McDonald, 54, is a climate specialist for Meriden Public Schools, and is endorsed by the We The People Party. Like Cariati, he believes in better communication between city officials and residents and will make himself available to all constituents.
“I’m going to be very transparent,” McDonald said. “My number will be available and I’m not a hard person to approach. I’ll be holding active town hall meetings every month. People elect people to represent a visible face at large. Throughout the town. I will be available to them when they are ready to reach out to me, I will find answers for people. Following up is very important.”
McDonald criticized economic development efforts that he said focus only on affordable housing “that won’t attract investors and businesses.”
“We need to market (Meriden) better,” he said. “And enforce blight laws. Residents need to be accountable for returning garbage bins. We have to start clearing up the city and controlling panhandling and loitering. I understand the First Amendment pretty well, but to desecrate the (Broad Street monument) area is a disgrace. People avoid it. Or turn their heads to it. And it’s a disgrace.”
As a public schools employee, McDonald sees firsthand the “positive effect the school resource officers have with the students.”
“People love police officers in school,” he said. “Having them removed is beyond comprehension.”
He is also a strong proponent of giving police the tools they need to address adult and juvenile crimes. He’s opposed to the Civilian Review Board.
McDonald said he believes that a way to keep taxes down is to stop allowing more affordable housing development.
He said officials need to start marketing the city as a place people want to come to. Investors don’t want to build Dave & Busters because the city’s median income can’t support it, he said.
“We’re centrally located,” McDonald said. “And nobody wants to come here. How many years has it been? We have to do something to help the taxpayer.”

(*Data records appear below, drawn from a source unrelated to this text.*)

(** [callReadDescriptorCallback]. *)
Lemma row_call_descriptor :
  (ro_state o < 2)%nat -> (2 <= prev)%nat ->
  (is_error (px_error ctx) = true /\ ro_state o = 0%nat \/ ro_doneReadingDescriptor o = true /\ ro_state o = 1%nat) ->
  wp (callReadDescriptorCallback ctx (ro_sequenceNumber o) s) (fun e => e = no_channel) (fun r => after r 2).
Proof.
  intros Hst Hp Hc. pose proof op_rok as Hrok. pose proof op_seq_range as [Hb Hf].
  pose proof (here 2 _ (ri_D _ _ _ _ _ _ HI) ltac:(lia) Hst Hp) as HD.
  pose proof (rinv_bounds _ _ _ _ _ _ HI) as (? & ? & ? & ?).
  unfold callReadDescriptorCallback. rewrite op_deref, bind_done, (rk_dcb _ _ _ Hrok Hst).
  cbn [get_callback]. rewrite bind_done. apply wp_bind. rewrite HD. simpl cb_seq. rewrite Z.eqb_refl.
  cbn [tp_check wp]. rewrite <- HD. rewrite update_here by done. cbn [mbind outcome_bind wp].
  set (o1 := o <| ro_readDescriptorCallback := None |>).
  exists o1. split; [done|]. split; [done|]. cbn [fst snd].
  set (o2 := o1 <| ro_state := 2%nat |>).
  assert (u64 (nextReadDescriptorCallbackToCall_ s + 1) = nextReadDescriptorCallbackToCall_ s + 1) as Hu
    by (apply u64_small; unfold is_u64; lia).
  pose proof (descs_length _ _ _ _ _ _ HI) as Hdl.
  assert (each (rop_ok ctx) (<[i := o2]> ops)) as Heach.
  { apply each_upd; [simpl; lia|]. destruct Hrok as [K1 K2 K3 K4 K5 K6 K7 K8 K9 K10 K11 K12 K13 K14 K15].
    assert (ro_doneGettingAllocation o = true -> False) as Hng by (intros Hg; specialize (K5 Hg); lia).
    split; simpl; try done; try lia; try (intros; exfalso; tauto).
    - intros [?|[?|?]]; [done | tauto | lia].
    - intros He _. destruct Hc as [[? ?]|[? ?]]; congruence. }
  rinv_fields; rewrite ?Hu.
  - by apply numbered_upd.
  - rewrite length_insert. apply HI.
  - done.
  - apply up_upd; [apply HI | done | done | simpl; lia].
  - apply stay_upd; [apply HI | done | simpl; lia].
  - intros He. apply M_upd; try done; simpl; [|lia]. destruct Hc as [[? ?]|[? ?]]; [congruence | lia].
  - pose proof (ri_Mle _ _ _ _ _ _ HI). lia.
  - by apply G_upd.
  - apply A_upd; [done|]. unfold waiting. simpl. lia.
  - intros it. rewrite tally_upd; [apply HI | done|]. unfold desc_pending. simpl.
    destruct Hc as [[? ->]|[-> ->]]; done.
  - intros it. rewrite tally_upd; [apply HI | done | done].
  - intros it. rewrite tally_upd; [apply HI | done | done].
  - rewrite fmap_app, (ri_h1 _ _ _ _ _ _ HI). simpl. rewrite HD.
    rewrite Z2Nat.inj_add, Nat.add_1_r, seq_S by lia. done.
  - apply HI.
  - intros j q Hq Hst2. apply list_lookup_insert_Some in Hq as [(-> & <- & _)|[_ Hq]].
    + simpl. exists (px_error ctx). split.
      * rewrite lookup_app_r; unfold descs in Hdl; rewrite length_fmap in Hdl; rewrite Hdl, HD; [|done].
        by rewrite Nat.sub_diag.
      * destruct Hc as [[-> _]|[? _]]; done.
    + destruct (ri_h3 _ _ _ _ _ _ HI j q Hq Hst2) as (e & He & Hx). exists e. split; [|done].
      by apply lookup_app_l_Some.
  - rewrite take_app_le; [apply HI|]. pose proof (ri_Mle _ _ _ _ _ _ HI). rewrite Hdl. lia.
  - rewrite take_app_le; [apply HI|]. pose proof (ri_Mle _ _ _ _ _ _ HI). rewrite Hdl. lia.
Qed.

(** [readDescriptorOfMessage]. *)
Lemma row_issue :
  ro_state o = 0%nat -> (4 <= prev)%nat -> is_error (px_error ctx) = false -> px_state ctx = ESTABLISHED ->
  wp (readDescriptorOfMessage ctx (ro_sequenceNumber o) s) (fun e => e = no_channel) (fun r => after r 1).
Proof.
  intros Hst Hp He Hest. pose proof op_rok as Hrok. pose proof (ri_M _ _ _ _ _ _ HI He) as (HM & Hconn & _).
  pose proof (here 4 _ HM ltac:(lia) ltac:(lia) Hp) as Hseq.
  assert (connectionState_ s = AWAITING_DESCRIPTOR) as Hcs.
  { destruct (connectionState_ s) eqn:Hcs; [done|]. exfalso.
    pose proof (proj1 (Hconn i o Ho Hseq) eq_refl). lia. }
  unfold readDescriptorOfMessage. rewrite op_deref, bind_done, Hcs, Hseq, Z.eqb_refl.
  rewrite <- Hseq. cbn [bool_decide decide_rel tp_check mbind outcome_bind wp].
  exists o. split; [by rewrite list_insert_id|]. split; [done|]. cbn [fst snd].
  set (o2 := o <| ro_state := 1%nat |>).
  assert (ro_doneReadingDescriptor o = false) as Hnd.
  { destruct (ro_doneReadingDescriptor o) eqn:Hd; [|done]. pose proof (rk_done _ _ _ Hrok Hd). lia. }
  assert (each (rop_ok ctx) (<[i := o2]> ops)) as Heach.
  { apply each_upd; [simpl; lia|]. destruct Hrok as [K1 K2 K3 K4 K5 K6 K7 K8 K9 K10 K11 K12 K13 K14 K15].
    assert (ro_doneGettingAllocation o = true -> False) as Hng by (intros Hg; specialize (K5 Hg); lia).
    split; simpl; try done; try lia; try (intros; exfalso; tauto); intros _; (apply K7 || apply K13); lia. }
  assert (length (<[i := o2]> ops) = length ops) as Hlen by apply length_insert.
  rinv_fields.
  - by apply numbered_upd.
  - rewrite Hlen. apply HI.
  - done.
  - apply stay_upd; [apply HI | done | simpl; lia].
  - apply stay_upd; [apply HI | done | simpl; lia].
  - intros _. split_and!.
    + apply stay_upd; [done | done | simpl; lia].
    + intros j q Hq Hm. split; [|done]. intros _.
      apply list_lookup_insert_Some in Hq as [(-> & <- & _)|[Hne Hq]]; [simpl; lia|].
      exfalso. apply Hne. pose proof (ri_num _ _ _ _ _ _ HI) as (_ & _ & Hs).
      pose proof (Hs _ _ Hq). pose proof (Hs _ _ Ho). simpl in *. lia.
    + intros _. rewrite Hlen. pose proof (ri_num _ _ _ _ _ _ HI) as (_ & _ & Hs).
      pose proof (Hs _ _ Ho). pose proof (lookup_lt_Some _ _ _ Ho). simpl in *. lia.
  - apply HI.
  - by apply G_upd.
  - apply A_upd; [done|]. unfold waiting. simpl. lia.
  - intros it. rewrite occ_app, occ_cons, occ_nil, (ri_pd _ _ _ _ _ _ HI).
    rewrite (tally_insert (H := read_operation) desc_pending it ops i o o2 Ho eq_refl).
    unfold desc_pending. simpl. rewrite Hst, Hnd. simpl.
    destruct (decide (ro_sequenceNumber o = it)) as [->|Hne].
    + by rewrite decide_True by done.
    + by rewrite decide_False by congruence.
  - intros it. rewrite occ_app, occ_cons, occ_nil, tally_upd, decide_False, !Z.add_0_r by done. apply HI.
  - intros it. rewrite occ_app, occ_cons, occ_nil, tally_upd, decide_False, !Z.add_0_r by done. apply HI.
  - apply HI.
  - apply HI.
  - intros j q Hq Hst2. apply list_lookup_insert_Some in Hq as [(-> & <- & _)|[_ Hq]]; [simpl in *; lia|].
    by apply (ri_h3 _ _ _ _ _ _ HI j).
  - rewrite (ri_h4 _ _ _ _ _ _ HI), Hcs, decide_False, app_nil_r by done. done.
  - apply HI.
Qed.

(** An issued operation has all its predecessors past their [read] call. *)
Lemma chain j q k p :
  ops !! j = Some q -> ops !! k = Some p -> (k < j)%nat ->
  ro_state q = 1%nat \/ ro_doneReadingDescriptor q = true \/ (3 <= ro_state q)%nat ->
  (4 <= ro_state p)%nat.
Proof.
  revert q. induction j as [|j IH]; intros q Hq Hp Hlt Hi; [lia|].
  destruct (ri_ops _ _ _ _ _ _ HI _ _ Hq) as [K1 _ _ _ _ _ _ _ _ _ _ _ _ _ _]. apply K1 in Hi as [Hi _].
  simpl in Hi. destruct (lookup_lt_is_Some_2 ops j) as [r Hr]; [apply lookup_lt_Some in Hq; lia|].
  rewrite Hr in Hi. simpl in Hi. destruct (decide (k = j)) as [->|Hne]; [by simplify_eq|].
  apply (IH r Hr Hp); [lia | lia].
Qed.
(* ===== verification/PipeWrite.v ===== *)
(** * The write side of a pipe

    The write operations of [core/pipe_impl.cc]: their transitions, the actions
    those perform, and the entry points and callbacks that drive them. *)

From S2P Require Import Prelude Messages Select PipeBase OpsStateMachine OpsInvariants PipeRead.
Import WriteOperation.

Record WriteSide := mkWriteSide {
  writeOps_ : list WriteOperation;
  nextMessageBeingWritten_ : Z;
  nextWriteCallbackToCall_ : Z;
}.
#[export] Instance eta_WriteSide : Eta WriteSide := fun s =>
  mkWriteSide (writeOps_ s) (nextMessageBeingWritten_ s) (nextWriteCallbackToCall_ s).

Definition newWriteSide : WriteSide := mkWriteSide [] 0 0.

#[export] Instance write_operation : Operation WriteOperation := {
  op_seq := wo_sequenceNumber;
  op_state := wo_state;
  op_put_state n o := o <| wo_state := n |>;
  FINISHED := WriteOperation.FINISHED;
}.
#[export] Instance write_machine : OpsMachine WriteSide WriteOperation := {
  get_ops := writeOps_;
  put_ops l s := s <| writeOps_ := l |>;
}.
#[export] Instance write_machine_laws : OpsMachineLaws WriteSide WriteOperation.
Proof. split; try done. by intros []. Qed.

Section Actions.
Variable ctx : PipeCtx.

Definition write_action : Type := Z -> WriteSide -> outcome (WriteSide * list pcall).

Definition callWriteCallback : write_action := fun it s =>
  op ← deref it s;
  f ← get_callback (wo_writeCallback op);
  _ ← tp_check (cb_seq f =? nextWriteCallbackToCall_ s);
  s' ← update_op it (fun op => op <| wo_writeCallback := None |>)
         (s <| nextWriteCallbackToCall_ ::= fun n => u64 (n + 1) |>);
  Done (s', [UserWrite (cb_fn f) (px_error ctx)]).

Definition writeDescriptorOfMessage : write_action := fun it s =>
  op ← deref it s;
  d ← makeDescriptorForMessage op;
  Done (s, [ConnWriteDescriptor (px_descriptorConnection ctx) d]).

(** The loop over the payloads. *)
Definition write_payloads (it : Z) (payloads : list MsgPayload) : list pcall :=
  (fun p => ConnWritePayload (px_descriptorConnection ctx) (mp_data p) (mp_length p) it) <$> payloads.

Definition writePayloadsOfMessage : write_action := fun it s =>
  op ← deref it s;
  let calls := write_payloads it (m_payloads (wo_message op)) in
  s' ← update_op it (fun op => op <| wo_numPayloadsBeingWritten ::= fun n => u64 (n + Z.of_nat (length calls)) |>) s;
  Done (s', calls).

Definition readDescriptorReplyOfMessage : write_action := fun it s =>
  op ← deref it s;
  _ ← tp_check (wo_hasMissingTargetDevices op);
  c ← reply_connection ctx;
  Done (s, [ConnReadReply c it]).

(** The loop over the tensors. *)
Fixpoint send_tensors (it : Z) (tensors : list MsgTensor) (sent : list WriteTensor) : outcome (list pcall) :=
  match tensors, sent with
  | [], _ => Done []
  | _ :: _, [] => Throw ExDangling
  | t :: tensors, w :: sent =>
      match wt_targetDevice w with
      | None => Throw ExAssert
      | Some remoteDevice =>
          name ← find_channel ctx (wt_sourceDevice w) remoteDevice;
          r ← send_tensors it tensors sent;
          Done (ChanSend name (mt_buffer t) (mt_length t) it :: r)
      end
  end.

Definition sendTensorsOfMessage : write_action := fun it s =>
  op ← deref it s;
  _ ← tp_check (length (m_tensors (wo_message op)) =? length (wo_tensors op))%nat;
  calls ← send_tensors it (m_tensors (wo_message op)) (wo_tensors op);
  s' ← update_op it (fun op => op <| wo_numTensorsBeingSent ::= fun n => u64 (n + Z.of_nat (length calls)) |>) s;
  Done (s', calls).

Definition advanceWriteOperation : list (@transition WriteSide WriteOperation pcall) := [
    mkTransition UNINITIALIZED WriteOperation.FINISHED
      (fun op prev => error ctx && (WriteOperation.FINISHED <=? prev)%nat)
      [callWriteCallback];
    mkTransition UNINITIALIZED WRITING_PAYLOADS_AND_SENDING_TENSORS
      (fun op prev => negb (error ctx) && established ctx && negb (wo_hasMissingTargetDevices op) &&
                      (WRITING_PAYLOADS_AND_SENDING_TENSORS <=? prev)%nat)
      [writeDescriptorOfMessage; writePayloadsOfMessage; sendTensorsOfMessage];
    mkTransition UNINITIALIZED WRITING_PAYLOADS_AND_READING_TARGET_DEVICES
      (fun op prev => negb (error ctx) && established ctx && wo_hasMissingTargetDevices op &&
                      (WRITING_PAYLOADS_AND_READING_TARGET_DEVICES <=? prev)%nat)
      [writeDescriptorOfMessage; writePayloadsOfMessage; readDescriptorReplyOfMessage];
    mkTransition WRITING_PAYLOADS_AND_READING_TARGET_DEVICES WriteOperation.FINISHED
      (fun op prev => error ctx && (wo_numPayloadsBeingWritten op =? 0) && wo_doneReadingDescriptorReply op &&
                      (WriteOperation.FINISHED <=? prev)%nat)
      [callWriteCallback];
    mkTransition WRITING_PAYLOADS_AND_READING_TARGET_DEVICES WRITING_PAYLOADS_AND_SENDING_TENSORS
      (fun op prev => negb (error ctx) && wo_doneReadingDescriptorReply op &&
                      (WRITING_PAYLOADS_AND_SENDING_TENSORS <=? prev)%nat)
      [sendTensorsOfMessage];
    mkTransition WRITING_PAYLOADS_AND_SENDING_TENSORS WriteOperation.FINISHED
      (fun op prev => (wo_numPayloadsBeingWritten op =? 0) && (wo_numTensorsBeingSent op =? 0) &&
                      (WriteOperation.FINISHED <=? prev)%nat)
      [callWriteCallback]
  ].

(** ** Entry points and callbacks *)

Definition writeFromLoop (message : Message) (fn : nat) (s : WriteSide) : outcome (WriteSide * list pcall) :=
  let seq := nextMessageBeingWritten_ s in
  let s := emplaceBack (newWriteOperation seq) (s <| nextMessageBeingWritten_ := u64 (seq + 1) |>) in
  s ← update_op seq (fun op =>
        op <| wo_tensors := write_tensor <$> m_tensors message |>
           <| wo_hasMissingTargetDevices := missing_target mt_targetDevice (m_tensors message) |>
           <| wo_message := message |>
           <| wo_writeCallback := Some (mkCallback seq fn) |>) s;
  advanceOperation advanceWriteOperation seq s.

Definition onPayloadWritten (it : Z) (s : WriteSide) : outcome (WriteSide * list pcall) :=
  s ← update_op it (fun op => op <| wo_numPayloadsBeingWritten ::= fun n => u64 (n - 1) |>) s;
  advanceOperation advanceWriteOperation it s.

Definition onTensorSent (it : Z) (s : WriteSide) : outcome (WriteSide * list pcall) :=
  s ← update_op it (fun op => op <| wo_numTensorsBeingSent ::= fun n => u64 (n - 1) |>) s;
  advanceOperation advanceWriteOperation it s.

Definition onDescriptorReplyRead (it : Z) (reply : DescriptorReply) (s : WriteSide)
    : outcome (WriteSide * list pcall) :=
  s ← update_op it (fun op => op <| wo_doneReadingDescriptorReply := true |>) s;
  s ← (if error ctx then Done s
       else
         op ← deref it s;
         op' ← parseDescriptorReplyOfMessage op reply;
         update_op it (fun _ => op') s);
  advanceOperation advanceWriteOperation it s.

Definition advanceAllWrites (s : WriteSide) : outcome (WriteSide * list pcall) :=
  advanceAllOperations advanceWriteOperation s.
End Actions.
Lemma register_channels_ok v names : forall tok n p,
  NoDup names -> (forall name, name ∈ names -> exists c, getChannel v name = Done c) ->
  (forall name, name ∈ names -> channelReceivedConnections_ p !! name = None) ->
  exists p' m calls, register_channels v names tok n p = Done (p', m, calls) /\ channels_registered v names p p' m calls.
Proof.
  induction names as [|name names IH]; intros tok n p Hd Hc Hr.
  - exists p, ∅, []. split; [done|]. split; try done; [by destruct p | by intros ? ?%elem_of_nil | by constructor].
  - apply NoDup_cons in Hd as [Hn Hd]. destruct (Hc name ltac:(left)) as [c Hgc].
    cbn [register_channels]. unfold registerChannel. rewrite Hgc, bind_done.
    rewrite (Hr name ltac:(left)). cbn [default]. rewrite resize_nil.
    set (ids := tok <$> seq n (cc_numConnectionsNeeded c)).
    assert (length ids = cc_numConnectionsNeeded c) as Hlen by (unfold ids; by rewrite length_fmap, length_seq).
    match goal with |- context [Done (?x, ids, _)] => set (p1 := x) end. rewrite bind_done. cbv beta iota.
    destruct (IH tok (n + length ids)%nat p1) as (p' & m & calls & Heq & R); [done | | |].
    { intros nm Hnm. apply Hc. by right. }
    { intros nm Hnm. cbn [p1 channelReceivedConnections_ field_update]. rewrite lookup_insert_ne by (by intros ->).
      apply Hr. by right. }
    rewrite Heq, bind_done. destruct R as [R1 R2 R3 R4 R5 R6].
    destruct (R2 name Hn) as (E1 & E2 & E3). cbn [p1 channelRegistrationIds_ channelReceivedConnections_ field_update] in E1, E2.
    rewrite lookup_insert_eq in E1. rewrite lookup_insert_eq, <- Hlen in E2.
    do 3 eexists. split; [done|]. split.
    + unfold only_channels in *. rewrite R1. by destruct p.
    + intros nm Hnm. apply not_elem_of_cons in Hnm as [Hne Hnm]. destruct (R2 nm Hnm) as (F1 & F2 & F3).
      cbn [p1 channelRegistrationIds_ channelReceivedConnections_ field_update] in F1, F2.
      rewrite lookup_insert_ne in F1 by done. rewrite lookup_insert_ne in F2 by done. by rewrite lookup_insert_ne by done.
    + intros nm Hnm. apply elem_of_cons in Hnm as [->|Hnm].
      * exists c, ids. split_and!; try done. apply lookup_insert_eq.
      * destruct (R3 nm Hnm) as (c' & ids' & ?). exists c', ids'. rewrite lookup_insert_ne by (by intros ->). done.
    + apply Forall_app. split; [|done]. apply Forall_forall. intros x Hx. apply list_elem_of_lookup in Hx as [i Hi].
      rewrite list_lookup_imap in Hi. destruct (ids !! i); [|done]. by injection Hi as <-.
    + intros t nm id. pose proof (occ_registrations t nm id name ids 0) as Hreg. cbn [Nat.add] in Hreg.
      rewrite cbs_of_app, occ_app, R5, Hreg, Nat.sub_0_r.
      pose proof (slot_fresh p' name ids id t E1 E2) as Hsl.
      destruct (decide (nm = name)) as [->|Hne].
      * rewrite (decide_False (P := name ∈ names /\ _)) by tauto. rewrite Z.add_0_r. apply decide_ext. rewrite Hsl.
        split; [intros (_ & _ & ?); split; [left | done] | intros [_ ?]; split_and!; [done | lia | done]].
      * rewrite (decide_False (P := nm = name /\ _)) by tauto. rewrite Z.add_0_l. apply decide_ext.
        rewrite elem_of_cons. tauto.
    + intros x Hx. by rewrite cbs_of_app, occ_app, R6, occ_registrations_other.
Qed.

(** ** The handler of the brochure *)

Lemma switch_transport_ok name tok p : registrationIds_ p = ∅ ->
  exists ids1 n calls1,
    switch_transport name tok p = Done (p <| transport_ := name |> <| registrationIds_ := ids1 |>, ids1, n, calls1) /\
    (forall id t, ids1 !! id = Some t -> id = DESCRIPTOR) /\
    (is_Some (ids1 !! DESCRIPTOR) <-> name <> transport_ p) /\ all_of SideSetup calls1 /\
    (forall t id, occ (CbConnection t id) (cbs_of calls1) = if decide (ids1 !! id = Some t) then 1 else 0) /\
    (forall x, (forall t id, x <> CbConnection t id) -> occ x (cbs_of calls1) = 0).
Proof.
  intros Hr. unfold switch_transport. destruct (decide (name = transport_ p)) as [->|Hne].
  - exists ∅, 0%nat, []. split_and!; try done.
    + assert (p <| transport_ := transport_ p |> <| registrationIds_ := ∅ |> = p) as ->; [|done].
      rewrite <- Hr. by destruct p.
    + split; [|done]. rewrite lookup_empty. by intros [].
    + by constructor.
  - unfold registerTransport. cbn [registrationIds_ field_update]. rewrite Hr, lookup_empty, tp_check_bind by done.
    rewrite bind_done. exists {[DESCRIPTOR := tok 0%nat]}, 1%nat. eexists.
    split_and!; [unfold field_update; simpl; by rewrite Hr | | | by constructor | |].
    + intros id t Ht. by apply lookup_singleton_Some in Ht as [<- _].
    + split; [done|]. intros _. rewrite lookup_singleton_eq. by eexists.
    + intros t id. unfold cbs_of. simpl. rewrite occ_cons, occ_nil, Z.add_0_r. apply decide_ext.
      rewrite lookup_singleton_Some. naive_solver.
    + intros x Hx. unfold cbs_of. simpl. rewrite occ_cons, decide_False by (intros <-; by eapply Hx). done.
Qed.

(** The server's state and answer after a brochure. *)
Record server_answered (v : ContextView) (addresses : gmap string string) (b : Brochure) (p p' : PipeImpl)
    (a : BrochureAnswer) (calls : list pcall) (t : SelectedTransport) (ids1 : gmap Z Z) (token : Z) : Prop := {
  sa_transport : selectTransport (cv_transports v) (b_transportDomainDescriptors b) addresses = Done t;
  sa_ids : forall id t, ids1 !! id = Some t -> id = DESCRIPTOR;
  sa_switch : is_Some (ids1 !! DESCRIPTOR) <-> st_name t <> transport_ p;
  sa_channels : channels_registered v
    (map_to_list (sc_descriptorsMap (selectChannels (cv_channels v) (b_channelDeviceDescriptors b)))).*1
    (p <| transport_ := st_name t |> <| registrationIds_ := <[DESCRIPTOR_REPLY := token]> ids1 |>
       <| channelForDevicePair_ :=
            sc_channelForDevicePair (selectChannels (cv_channels v) (b_channelDeviceDescriptors b)) |>)
    p' (ba_channelRegistrationIds a) calls;
  sa_answer : a = mkBrochureAnswer (st_name t) (st_address t) (<[DESCRIPTOR_REPLY := token]> ids1)
    (st_domainDescriptor t) (ba_channelRegistrationIds a)
    (sc_descriptorsMap (selectChannels (cv_channels v) (b_channelDeviceDescriptors b)))
    (sc_channelForDevicePair (selectChannels (cv_channels v) (b_channelDeviceDescriptors b)));
}.

Lemma server_brochure_runs v addresses tok b p :
  NoDup (cv_channels v).*1 -> state_ p = SERVER_WAITING_FOR_BROCHURE -> no_registrations p ->
  onReadWhileServerWaitingForBrochure v addresses tok b p = Throw no_viable_transport \/
  exists p' a calls1 token calls3 t ids1,
    onReadWhileServerWaitingForBrochure v addresses tok b p =
      Done (p' <| state_ := SERVER_WAITING_FOR_CONNECTIONS |>,
            calls1 ++ [Setup (RegisterTransport token DESCRIPTOR_REPLY)] ++ calls3 ++
            [Setup (WriteBrochureAnswer (descriptorConnection_ p) a)]) /\
    server_answered v addresses b p p' a calls3 t ids1 token /\ all_of SideSetup calls1 /\
    (forall t id, occ (CbConnection t id) (cbs_of calls1) = if decide (ids1 !! id = Some t) then 1 else 0) /\
    (forall x, (forall t id, x <> CbConnection t id) -> occ x (cbs_of calls1) = 0).
Proof.
  intros Hd Hst (Hr1 & Hr2 & Hr3). unfold onReadWhileServerWaitingForBrochure.
  rewrite tp_check_bind by (by apply bool_decide_eq_true).
  pose proof (selectTransport_throws (cv_transports v) (b_transportDomainDescriptors b) addresses) as Hsel.
  destruct (selectTransport (cv_transports v) (b_transportDomainDescriptors b) addresses) as [t|e] eqn:Ht; [right|by left; rewrite <- Hsel].
  rewrite bind_done.
  destruct (switch_transport_ok (st_name t) tok p Hr1) as (ids1 & n & calls1 & Hsw & I1 & I2 & I3 & I4 & I5).
  rewrite Hsw, bind_done. unfold registerTransport. cbn [registrationIds_ field_update].
  assert (ids1 !! DESCRIPTOR_REPLY = None) as Hnone.
  { destruct (ids1 !! DESCRIPTOR_REPLY) as [x|] eqn:Hx; [|done]. by apply I1 in Hx. }
  rewrite Hnone, tp_check_bind by done. rewrite bind_done. cbv beta iota zeta.
  match goal with |- context [register_channels v ?names tok (S n) ?q] =>
    destruct (register_channels_ok v names tok (S n) q) as (p' & m & calls3 & Heq & R) end.
  { apply NoDup_fst_map_to_list. }
  { intros name Hname. by eapply selected_known. }
  { intros name _. cbn [channelReceivedConnections_ field_update]. by rewrite Hr3, lookup_empty. }
  rewrite Heq, bind_done. cbv beta iota.
  assert (registrationIds_ p' = <[DESCRIPTOR_REPLY := tok n]> ids1 /\ descriptorConnection_ p' = descriptorConnection_ p)
    as [Hreg Hconn] by (rewrite (cr_only _ _ _ _ _ _ R); done).
  assert (pendingRegistrations p' = true) as Hpend.
  { unfold pendingRegistrations. rewrite Hreg, bool_decide_eq_false_2; [done|]. apply insert_non_empty. }
  eexists p', _, calls1, (tok n), calls3, t, ids1. split_and!.
  - unfold andThen. rewrite bind_done. cbn [fst snd]. rewrite Hpend, bind_done. cbn [fst snd]. rewrite app_nil_r, Hconn.
    reflexivity.
  - split; [done | done | done | exact R | done].
  - done.
  - done.
  - done.
Qed.

Lemma server_counts calls1 token calls3 conn a x :
  occ x (cbs_of (calls1 ++ [Setup (RegisterTransport token DESCRIPTOR_REPLY)] ++ calls3 ++ [Setup (WriteBrochureAnswer conn a)])) =
  occ x (cbs_of calls1) + (if decide (CbConnection token DESCRIPTOR_REPLY = x) then 1 else 0) + occ x (cbs_of calls3) +
  (if decide (CbNothing = x) then 1 else 0).
Proof.
  rewrite !cbs_of_app, !occ_app. unfold cbs_of at 2 4. simpl. rewrite !occ_cons, occ_nil. lia.
Qed.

McDonald sits on the Neighborhood Rehabilitation Advisory Board and addressed city officials on matters related to blight and development. He also assisted City Councilor Michael Carabetta’s petition campaign to reopen the budget, which eventually led to Carabetta’s election to the council. As campaign chairman, he’s helped six out of 10 candidates get elected.
Rohde stresses his bipartisan ability
Democrat Michael Rohde is an incumbent councilor and former mayor who has served in public office for 26 years. At 78 years old, he is the director of community relations at the Community Health Center Inc.
Rohde is the founder of the city’s award-winning Flood Control Project, chairman of the first Linear Trail Committee, co-founder of the Relay for Life, co-founder of Meriden Farmers Market, and supporter of the new library expansion project.
He points to his ability to work on bipartisan accomplishments as a reason he should be elected. However, the lack of GOP support on the recent library expansion and a proposal for a new storage and bathroom facility on the Meriden Green is troublesome, he said.
“This is the first time we didn’t have full support,” Rohde said. “They voted against the library expansion where the technology is unbelievable. The GOP talks about vision and then votes against it.”
“After five terms on City Council and two and a half terms as mayor, I know how to work with people.”